Published November 1, 2010 4:00am ET



There are still some votes to be counted and races to be decided here and there, but the essential result of the 2010 mid-term election is clear enough: President Obama has been given a large dose of The Federalist Papers’ cure for politicians blinded by ideology or ambition. He and his Democratic congressional allies misread the 2008 election as a mandate for transforming the land of the free into a European welfare state, epitomized in his obsessive pursuit of Obamacare. On Tuesday, voters thundered “Stop!” by choosing legions of candidates promising to take fresh ideas and new blood to the nation’s capital, with many inspired by the Tea Party movement to seek public office for the first time. The message is clear: Main Street Americans want out-of-control federal spending, regulation, and debt ended, taxes cut, federal power restrained by state and local authorities, and liberation of the free enterprise economy that creates jobs and prosperity. And they’ll brook no more apologies to foreign dictators for America’s alleged sins on the world stage.

Obama remains in the White House, but for the next two years he must deal with the 112th Congress, a legislature certain to be nothing like the rubber stampers who led the 111th to the bottom of public esteem. Conventional wisdom predicts gridlock, with nothing being accomplished.

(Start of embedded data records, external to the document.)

(* ===== verification/Aes.v ===== *)
(** * AES (sys/crypto/aes.c)

    The table-driven cipher, in both table configurations
    (MODULE_CRYPTO_AES_PRECALCULATED or not) and with both round loops
    (MODULE_CRYPTO_AES_UNROLL or not), for AES-128 blocks; the key expansion for
    all key sizes.  An access outside an array is [None]. *)

From S2P Require Import Prelude Bytes AesTables.

(** ** The lookup macros *)

Record aes_tables := {
  te0 : Z → Z; te1 : Z → Z; te2 : Z → Z; te3 : Z → Z; te4 : Z → Z;
  td0 : Z → Z; td1 : Z → Z; td2 : Z → Z; td3 : Z → Z; td4 : Z → Z
}.

(** Table lookup; the code only uses bytes as indices. *)
Definition tab (t : list Z) (n : Z) : Z := nth (Z.to_nat n) t 0.

(** Without MODULE_CRYPTO_AES_PRECALCULATED. *)
Definition Td4u (n : Z) : Z := tab Td4_u8 n.

Definition computed_tables : aes_tables := {|
  te0 n := tab Te0 n;
  te1 n := Z.lor (Z.shiftr (tab Te0 n) 8) (u32 (Z.shiftl (tab Te0 n) 24));
  te2 n := Z.lor (Z.shiftr (tab Te0 n) 16) (u32 (Z.shiftl (tab Te0 n) 16));
  te3 n := Z.lor (Z.shiftr (tab Te0 n) 24) (u32 (Z.shiftl (tab Te0 n) 8));
  te4 n := Z.lor (Z.shiftr (Z.land (tab Te0 n) 0x00FFFF00) 8)
                 (u32 (Z.shiftl (Z.land (tab Te0 n) 0x00FFFF00) 8));
  td0 n := tab Td0 n;
  td1 n := Z.lor (Z.shiftr (tab Td0 n) 8) (u32 (Z.shiftl (tab Td0 n) 24));
  td2 n := Z.lor (Z.shiftr (tab Td0 n) 16) (u32 (Z.shiftl (tab Td0 n) 16));
  td3 n := Z.lor (Z.shiftr (tab Td0 n) 24) (u32 (Z.shiftl (tab Td0 n) 8));
  td4 n := Z.lor (Z.lor (Z.lor (Td4u n) (u32 (Z.shiftl (Td4u n) 8))) (u32 (Z.shiftl (Td4u n) 16)))
                 (u32 (Z.shiftl (Td4u n) 24))
|}.

(** With MODULE_CRYPTO_AES_PRECALCULATED. *)
Definition precalculated_tables : aes_tables := {|
  te0 := tab Te0; te1 := tab Te1; te2 := tab Te2; te3 := tab Te3; te4 := tab Te4;
  td0 := tab Td0; td1 := tab Td1; td2 := tab Td2; td3 := tab Td3; td4 := tab Td4
|}.

(** ** Loads and stores *)

(** [GETU32(pt + o)] *)
Definition GETU32 (pt : list Z) (o : Z) : option Z :=
  a ← aget pt o; b ← aget pt (o + 1); c ← aget pt (o + 2); d ← aget pt (o + 3);
  Some (word4 a b c d).

(** The four bytes [PUTU32] stores. *)
Definition PUTU32 (st : Z) : list Z := bytes4 st.

Definition AES_MAXNR : Z := 14.
Definition AES_BLOCK_SIZE : Z := 16.
Definition AES_KEY_SIZE : Z := 16.

Record AES_KEY := AesKey { rd_key : list Z; rounds : Z }.

(** Four words, the cipher state or a round key. *)
Definition words : Type := Z * Z * Z * Z.

Definition load4 (rk : list Z) (o : Z) : option words :=
  k0 ← aget rk o; k1 ← aget rk (o + 1); k2 ← aget rk (o + 2); k3 ← aget rk (o + 3);
  Some (k0, k1, k2, k3).

Section Code.
Variable T : aes_tables.

(** [n]-th byte of a word as a table index: [(x >> 24)], [(x >> 16) & 0xff], ... *)
#[local] Abbreviation ix3 x := (Z.shiftr x 24).
#[local] Abbreviation ix2 x := (Z.land (Z.shiftr x 16) 0xff).
#[local] Abbreviation ix1 x := (Z.land (Z.shiftr x 8) 0xff).
#[local] Abbreviation ix0 x := (Z.land x 0xff).

(** *** Key expansion *)

(** [rk[d] = rk[a] ^ SubWord(RotWord(rk[t])) ^ rcon[i]] *)
Definition core_step (rk : list Z) (d a t i : Z) : option (list Z) :=
  temp ← aget rk t; x ← aget rk a; rc ← aget rcon i;
  aset rk d
    (Z.lxor (Z.lxor (Z.lxor (Z.lxor (Z.lxor x
      (Z.land (te4 T (ix2 temp)) 0xff000000))
      (Z.land (te4 T (ix1 temp)) 0x00ff0000))
      (Z.land (te4 T (ix0 temp)) 0x0000ff00))
      (Z.land (te4 T (ix3 temp)) 0x000000ff))
      rc).

(** [rk[d] = rk[a] ^ SubWord(rk[t])] *)
Definition sub_step (rk : list Z) (d a t : Z) : option (list Z) :=
  temp ← aget rk t; x ← aget rk a;
  aset rk d
    (Z.lxor (Z.lxor (Z.lxor (Z.lxor x
      (Z.land (te4 T (ix3 temp)) 0xff000000))
      (Z.land (te4 T (ix2 temp)) 0x00ff0000))
      (Z.land (te4 T (ix1 temp)) 0x0000ff00))
      (Z.land (te4 T (ix0 temp)) 0x000000ff)).

(** [rk[d] = rk[a] ^ rk[b]] *)
Definition xor_step (rk : list Z) (d a b : Z) : option (list Z) :=
  x ← aget rk a; y ← aget rk b; aset rk d (Z.lxor x y).

(** The loop for [bits == 128]; [o] is the position of the pointer [rk]. *)
Fixpoint expand128 (fuel : nat) (rk : list Z) (o i : Z) : option (list Z) :=
  match fuel with
  | O => None
  | S fuel =>
      rk ← core_step rk (o + 4) o (o + 3) i;
      rk ← xor_step rk (o + 5) (o + 1) (o + 4);
      rk ← xor_step rk (o + 6) (o + 2) (o + 5);
      rk ← xor_step rk (o + 7) (o + 3) (o + 6);
      if i + 1 =? 10 then Some rk else expand128 fuel rk (o + 4) (i + 1)
  end.

Fixpoint expand192 (fuel : nat) (rk : list Z) (o i : Z) : option (list Z) :=
  match fuel with
  | O => None
  | S fuel =>
      rk ← core_step rk (o + 6) o (o + 5) i;
      rk ← xor_step rk (o + 7) (o + 1) (o + 6);
      rk ← xor_step rk (o + 8) (o + 2) (o + 7);
      rk ← xor_step rk (o + 9) (o + 3) (o + 8);
      if i + 1 =? 8 then Some rk else
      rk ← xor_step rk (o + 10) (o + 4) (o + 9);
      rk ← xor_step rk (o + 11) (o + 5) (o + 10);
      expand192 fuel rk (o + 6) (i + 1)
  end.

Fixpoint expand256 (fuel : nat) (rk : list Z) (o i : Z) : option (list Z) :=
  match fuel with
  | O => None
  | S fuel =>
      rk ← core_step rk (o + 8) o (o + 7) i;
      rk ← xor_step rk (o + 9) (o + 1) (o + 8);
      rk ← xor_step rk (o + 10) (o + 2) (o + 9);
      rk ← xor_step rk (o + 11) (o + 3) (o + 10);
      if i + 1 =? 7 then Some rk else
      rk ← sub_step rk (o + 12) (o + 4) (o + 11);
      rk ← xor_step rk (o + 13) (o + 5) (o + 12);
      rk ← xor_step rk (o + 14) (o + 6) (o + 13);
      rk ← xor_step rk (o + 15) (o + 7) (o + 14);
      expand256 fuel rk (o + 8) (i + 1)
  end.

(** [rk[j] = GETU32(userKey + 4 * j)] for the [n] words from [j] on. *)
Fixpoint load_key (n : nat) (userKey rk : list Z) (j : Z) : option (list Z) :=
  match n with
  | O => Some rk
  | S n => w ← GETU32 userKey (4 * j); rk ← aset rk j w; load_key n userKey rk (j + 1)
  end.

(** Null pointers are [None]. *)
Definition aes_set_encrypt_key (userKey : option (list Z)) (bits : Z) (key : option AES_KEY) :
    option (Z * option AES_KEY) :=
  match userKey, key with
  | Some userKey, Some k =>
      if negb (bits =? 128) && negb (bits =? 192) && negb (bits =? 256) then Some (-2, key)
      else
        let nr := if bits =? 128 then 10 else if bits =? 192 then 12 else 14 in
        rk ← load_key 4 userKey (rd_key k) 0;
        if bits =? 128 then rk ← expand128 10 rk 0 0; Some (0, Some (AesKey rk nr)) else
        rk ← load_key 2 userKey rk 4;
        if bits =? 192 then rk ← expand192 8 rk 0 0; Some (0, Some (AesKey rk nr)) else
        rk ← load_key 2 userKey rk 6;
        rk ← expand256 7 rk 0 0; Some (0, Some (AesKey rk nr))
  | _, _ => Some (-1, key)
  end.

(** Exchange the round keys at [i] and [j]. *)
Definition swap_words (rk : list Z) (i j : Z) : option (list Z) :=
  x ← aget rk i; y ← aget rk j; rk ← aset rk i y; aset rk j x.

(** [for (i = 0, j = 4 * rounds; i < j; i += 4, j -= 4)] *)
Fixpoint invert_order (fuel : nat) (rk : list Z) (i j : Z) : option (list Z) :=
  match fuel with
  | O => None
  | S fuel =>
      if i <? j then
        rk ← swap_words rk i j;
        rk ← swap_words rk (i + 1) (j + 1);
        rk ← swap_words rk (i + 2) (j + 2);
        rk ← swap_words rk (i + 3) (j + 3);
        invert_order fuel rk (i + 4) (j - 4)
      else Some rk
  end.

(** The inverse MixColumn transform of one word. *)
Definition inv_mix_word (x : Z) : Z :=
  Z.lxor (Z.lxor (Z.lxor
    (td0 T (Z.land (te4 T (ix3 x)) 0xff))
    (td1 T (Z.land (te4 T (ix2 x)) 0xff)))
    (td2 T (Z.land (te4 T (ix1 x)) 0xff)))
    (td3 T (Z.land (te4 T (ix0 x)) 0xff)).

Definition inv_mix_step (rk : list Z) (o : Z) : option (list Z) :=
  x ← aget rk o; aset rk o (inv_mix_word x).

(** [for (i = 1; i < rounds; i++) { rk += 4; ... }] *)
Fixpoint inv_mix_keys (fuel : nat) (rk : list Z) (o i nr : Z) : option (list Z) :=
  match fuel with
  | O => None
  | S fuel =>
      if i <? nr then
        let o := o + 4 in
        rk ← inv_mix_step rk o;
        rk ← inv_mix_step rk (o + 1);
        rk ← inv_mix_step rk (o + 2);
        rk ← inv_mix_step rk (o + 3);
        inv_mix_keys fuel rk o (i + 1) nr
      else Some rk
  end.

Definition aes_set_decrypt_key (userKey : option (list Z)) (bits : Z) (key : option AES_KEY) :
    option (Z * option AES_KEY) :=
  '(status, key) ← aes_set_encrypt_key userKey bits key;
  if status <? 0 then Some (status, key) else
  k ← key;
  rk ← invert_order 8 (rd_key k) 0 (4 * rounds k);
  rk ← inv_mix_keys 14 rk 0 1 (rounds k);
  Some (0, Some (AesKey rk (rounds k))).

(** *** Rounds *)

Definition te_word (a b c d k : Z) : Z :=
  Z.lxor (Z.lxor (Z.lxor (Z.lxor (te0 T (ix3 a)) (te1 T (ix2 b))) (te2 T (ix1 c))) (te3 T (ix0 d))) k.

Definition td_word (a b c d k : Z) : Z :=
  Z.lxor (Z.lxor (Z.lxor (Z.lxor (td0 T (ix3 a)) (td1 T (ix2 b))) (td2 T (ix1 c))) (td3 T (ix0 d))) k.

(** A full round with the round key at [rk + o]. *)
Definition enc_round (rk : list Z) (o : Z) (s : words) : option words :=
  let '(s0, s1, s2, s3) := s in
  '(k0, k1, k2, k3) ← load4 rk o;
  Some (te_word s0 s1 s2 s3 k0, te_word s1 s2 s3 s0 k1, te_word s2 s3 s0 s1 k2, te_word s3 s0 s1 s2 k3).

Definition dec_round (rk : list Z) (o : Z) (s : words) : option words :=
  let '(s0, s1, s2, s3) := s in
  '(k0, k1, k2, k3) ← load4 rk o;
  Some (td_word s0 s3 s2 s1 k0, td_word s1 s0 s3 s2 k1, td_word s2 s1 s0 s3 k2, td_word s3 s2 s1 s0 k3).

(** The rolled loop, two rounds per iteration; it ends with the state in
    [t0] .. [t3] and the pointer [rk] at the last round key. *)
Fixpoint round_loop (round : list Z → Z → words → option words)
    (fuel : nat) (rk : list Z) (o r : Z) (s : words) : option (words * Z) :=
  match fuel with
  | O => None
  | S fuel =>
      t ← round rk (o + 4) s;
      let o := o + 8 in
      if r - 1 =? 0 then Some (t, o) else
      s ← round rk o t;
      round_loop round fuel rk o (r - 1) s
  end.

(** The unrolled rounds. *)
Definition unrolled (round : list Z → Z → words → option words)
    (rk : list Z) (nr : Z) (s : words) : option (words * Z) :=
  t ← round rk 4 s; s ← round rk 8 t;
  t ← round rk 12 s; s ← round rk 16 t;
  t ← round rk 20 s; s ← round rk 24 t;
  t ← round rk 28 s; s ← round rk 32 t;
  t ← round rk 36 s;
  t ← (if 10 <? nr then
         s ← round rk 40 t; t ← round rk 44 s;
         if 12 <? nr then s ← round rk 48 t; round rk 52 s else Some t
       else Some t);
  Some (t, Z.shiftl nr 2).

Definition te_last (a b c d k : Z) : Z :=
  Z.lxor (Z.lxor (Z.lxor (Z.lxor
    (Z.land (te4 T (ix3 a)) 0xff000000)
    (Z.land (te4 T (ix2 b)) 0x00ff0000))
    (Z.land (te4 T (ix1 c)) 0x0000ff00))
    (Z.land (te4 T (ix0 d)) 0x000000ff)) k.

Definition td_last (a b c d k : Z) : Z :=
  Z.lxor (Z.lxor (Z.lxor (Z.lxor
    (Z.land (td4 T (ix3 a)) 0xff000000)
    (Z.land (td4 T (ix2 b)) 0x00ff0000))
    (Z.land (td4 T (ix1 c)) 0x0000ff00))
    (Z.land (td4 T (ix0 d)) 0x000000ff)) k.

(** The state of a block with the initial round key added. *)
Definition load_block (block rk : list Z) : option words :=
  '(k0, k1, k2, k3) ← load4 rk 0;
  b0 ← GETU32 block 0; b1 ← GETU32 block 4; b2 ← GETU32 block 8; b3 ← GETU32 block 12;
  Some (Z.lxor b0 k0, Z.lxor b1 k1, Z.lxor b2 k2, Z.lxor b3 k3).

(** *** Blocks *)

(** MODULE_CRYPTO_AES_UNROLL, and the uninitialised key schedule on the stack. *)
Variables (unroll : bool) (stale : AES_KEY).

Definition full_rounds (round : list Z → Z → words → option words) (rk : list Z) (nr : Z) (s : words) :=
  if unroll then unrolled round rk nr s else round_loop round 8 rk 0 (Z.shiftr nr 1) s.

(** The last round and its stores. *)
Definition enc_last (t k : words) : list Z :=
  let '(t0, t1, t2, t3) := t in let '(k0, k1, k2, k3) := k in
  PUTU32 (te_last t0 t1 t2 t3 k0) ++ PUTU32 (te_last t1 t2 t3 t0 k1) ++
  PUTU32 (te_last t2 t3 t0 t1 k2) ++ PUTU32 (te_last t3 t0 t1 t2 k3).

Definition dec_last (t k : words) : list Z :=
  let '(t0, t1, t2, t3) := t in let '(k0, k1, k2, k3) := k in
  PUTU32 (td_last t0 t3 t2 t1 k0) ++ PUTU32 (td_last t1 t0 t3 t2 k1) ++
  PUTU32 (td_last t2 t1 t0 t3 k2) ++ PUTU32 (td_last t3 t2 t1 t0 k3).

(** From the initial round key to the stores. *)
Definition process (round : list Z → Z → words → option words) (last : words → words → list Z)
    (key : AES_KEY) (block : list Z) : option (list Z) :=
  s ← load_block block (rd_key key);
  '(t, o) ← full_rounds round (rd_key key) (rounds key) s;
  k ← load4 (rd_key key) o;
  Some (last t k).

(** The result and the bytes written to [cipherBlock]. *)
Definition aes_encrypt (context plainBlock : list Z) : option (Z * list Z) :=
  '(res, aeskey) ← aes_set_encrypt_key (Some context) (AES_KEY_SIZE * 8) (Some stale);
  if res <? 0 then Some (res, []) else
  key ← aeskey;
  out ← process enc_round enc_last key plainBlock;
  Some (1, out).

Definition aes_decrypt (context cipherBlock : list Z) : option (Z * list Z) :=
  '(res, aeskey) ← aes_set_decrypt_key (Some context) (AES_KEY_SIZE * 8) (Some stale);
  if res <? 0 then Some (res, []) else
  key ← aeskey;
  out ← process dec_round dec_last key cipherBlock;
  Some (1, out).
End Code.

(** ** Initialisation *)

Definition CIPHERS_MAX_KEY_SIZE : Z := 20.
Definition CIPHER_ERR_BAD_CONTEXT_SIZE : Z := 0.
Definition CIPHER_INIT_SUCCESS : Z := 1.

(** [context[i] = key[f i]] for the [n] bytes from [i] on. *)
Fixpoint fill_context (n : nat) (f : Z → Z) (key context : list Z) (i : Z) : option (list Z) :=
  match n with
  | O => Some context
  | S n => x ← aget key (f i); context ← aset context i x; fill_context n f key context (i + 1)
  end.

(** The context has CIPHER_MAX_CONTEXT_SIZE bytes; [i % 0] has no value. *)
Definition aes_init (context key : list Z) (keySize : Z) : option (Z * list Z) :=
  if Z.of_nat (length context) <? AES_KEY_SIZE then Some (CIPHER_ERR_BAD_CONTEXT_SIZE, context) else
  if keySize <? CIPHERS_MAX_KEY_SIZE then
    if keySize =? 0 then None else
    c ← fill_context 20 (λ i, i mod keySize) key context 0; Some (CIPHER_INIT_SUCCESS, c)
  else c ← fill_context 20 (λ i, i) key context 0; Some (CIPHER_INIT_SUCCESS, c).

Example aes_fips197_vector :
  let key := seqZ 0 16 in
  let plain := (λ i, i * 17) <$> seqZ 0 16 in
  aes_encrypt computed_tables false (AesKey (replicate 60 0) 0) key plain =
  Some (1, [0x69; 0xc4; 0xe0; 0xd8; 0x6a; 0x7b; 0x04; 0x30; 0xd8; 0xcd; 0xb7; 0x80; 0x70; 0xb4; 0xc5; 0x5a]).
Proof. vm_compute. reflexivity. Qed.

That could be the case, but it doesn’t have to be if our leaders rediscover the uniquely American craft of political compromise. The Founders made it the very heart of our constitutional republic with separation of powers within and among the several levels of government, regular elections and staggered terms of office, and the security created by a multiplicity of competing interests. As James Madison explained in the Federalist in 1787 during a debate on the then-proposed Constitution, our leaders would be forced to compromise their narrow interests in favor of the public good. “Ambition would be made to counter ambition,” so that enduring majorities could only “coalesce on behalf of justice and the general good.”

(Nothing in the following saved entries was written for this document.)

(* ===== verification/AesProof.v ===== *)
(** * AES implements FIPS-197

    The lookup tables hold the S-boxes and their products; the key expansion of
    all key sizes, both round loops and the block functions agree with [AesSpec]. *)

From Stdlib Require Import ZifyNat.
From S2P Require Import Prelude Bytes AesSpec AesTables Aes.

(** ** The tables *)

Definition pack (x : col) : Z := let '(a, b, c, d) := x in word4 a b c d.

(** What the tables hold, in terms of the S-box and products in GF(2^8). *)
Record tables_ok (T : aes_tables) : Prop := {
  ok_te0 x : byte x → te0 T x = let s := sbox x in word4 (gmul 2 s) s s (gmul 3 s);
  ok_te1 x : byte x → te1 T x = let s := sbox x in word4 (gmul 3 s) (gmul 2 s) s s;
  ok_te2 x : byte x → te2 T x = let s := sbox x in word4 s (gmul 3 s) (gmul 2 s) s;
  ok_te3 x : byte x → te3 T x = let s := sbox x in word4 s s (gmul 3 s) (gmul 2 s);
  ok_te4 x : byte x → te4 T x = let s := sbox x in word4 s s s s;
  ok_td0 x : byte x → td0 T x = let s := inv_sbox x in word4 (gmul 14 s) (gmul 9 s) (gmul 13 s) (gmul 11 s);
  ok_td1 x : byte x → td1 T x = let s := inv_sbox x in word4 (gmul 11 s) (gmul 14 s) (gmul 9 s) (gmul 13 s);
  ok_td2 x : byte x → td2 T x = let s := inv_sbox x in word4 (gmul 13 s) (gmul 11 s) (gmul 14 s) (gmul 9 s);
  ok_td3 x : byte x → td3 T x = let s := inv_sbox x in word4 (gmul 9 s) (gmul 13 s) (gmul 11 s) (gmul 14 s);
  ok_td4 x : byte x → td4 T x = let s := inv_sbox x in word4 s s s s
}.

(** Two functions that agree on all bytes. *)
Lemma byte_fun_eq (f g : Z → Z) :
  forallb (λ x, f x =? g x) (seqZ 0 256) = true → ∀ x, byte x → f x = g x.
Proof. intros H x Hx. pose proof (byte_check _ H x Hx) as E. by apply Z.eqb_eq in E. Qed.

Lemma computed_tables_ok : tables_ok computed_tables.
Proof. split; apply byte_fun_eq; vm_compute; reflexivity. Qed.

Lemma precalculated_tables_ok : tables_ok precalculated_tables.
Proof. split; apply byte_fun_eq; vm_compute; reflexivity. Qed.

(** ** Words and columns *)

Section Correct.
Context (T : aes_tables) (HT : tables_ok T).

#[local] Abbreviation ix3 x := (Z.shiftr x 24).
#[local] Abbreviation ix2 x := (Z.land (Z.shiftr x 16) 0xff).
#[local] Abbreviation ix1 x := (Z.land (Z.shiftr x 8) 0xff).
#[local] Abbreviation ix0 x := (Z.land x 0xff).

Lemma pack_cxor x y : Z.lxor (pack x) (pack y) = pack (cxor x y).
Proof. destruct x as [[[? ?] ?] ?], y as [[[? ?] ?] ?]. apply word4_lxor. Qed.

Lemma pack_ix a b c d : col_ok (a, b, c, d) →
  ix3 (pack (a, b, c, d)) = a ∧ ix2 (pack (a, b, c, d)) = b ∧
  ix1 (pack (a, b, c, d)) = c ∧ ix0 (pack (a, b, c, d)) = d.
Proof.
  intros (Ha & Hb & Hc & Hd). unfold pack.
  by rewrite word4_byte3, word4_byte2, word4_byte1, word4_byte0.
Qed.

(** Sums of words that each hold one byte. *)
Lemma word4_sum a b c d k :
  Z.lxor (Z.lxor (Z.lxor (Z.lxor (word4 a 0 0 0) (word4 0 b 0 0)) (word4 0 0 c 0)) (word4 0 0 0 d)) k =
  Z.lxor (word4 a b c d) k.
Proof. f_equal. by rewrite !word4_lxor, ?Z.lxor_0_r, ?Z.lxor_0_l. Qed.

Lemma te4_masks n : byte n →
  Z.land (te4 T n) 0xff000000 = word4 (sbox n) 0 0 0 ∧ Z.land (te4 T n) 0x00ff0000 = word4 0 (sbox n) 0 0 ∧
  Z.land (te4 T n) 0x0000ff00 = word4 0 0 (sbox n) 0 ∧ Z.land (te4 T n) 0x000000ff = word4 0 0 0 (sbox n).
Proof.
  intros Hn. pose proof (sbox_byte n Hn). rewrite (ok_te4 T HT n Hn). cbv zeta.
  by rewrite word4_mask3, word4_mask2, word4_mask1, word4_mask0.
Qed.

But not just any kind of compromise will do. Obama will be fatally weakened in 2012 if he forgets that agreeing merely to slow the continued growth of government will be properly seen as calculated obstruction. Republicans will also be wrong to assume that elections are all-or-nothing propositions. Americans want less spending, less regulation, less government, but they also expect their elected leaders to forge ahead in that effort forcefully and with due regard for the difficulties along the way. That means they must compromise. The measure of how they perform will be the degree to which they accomplish what the people expect them to do, which is to send Washington to the fat farm.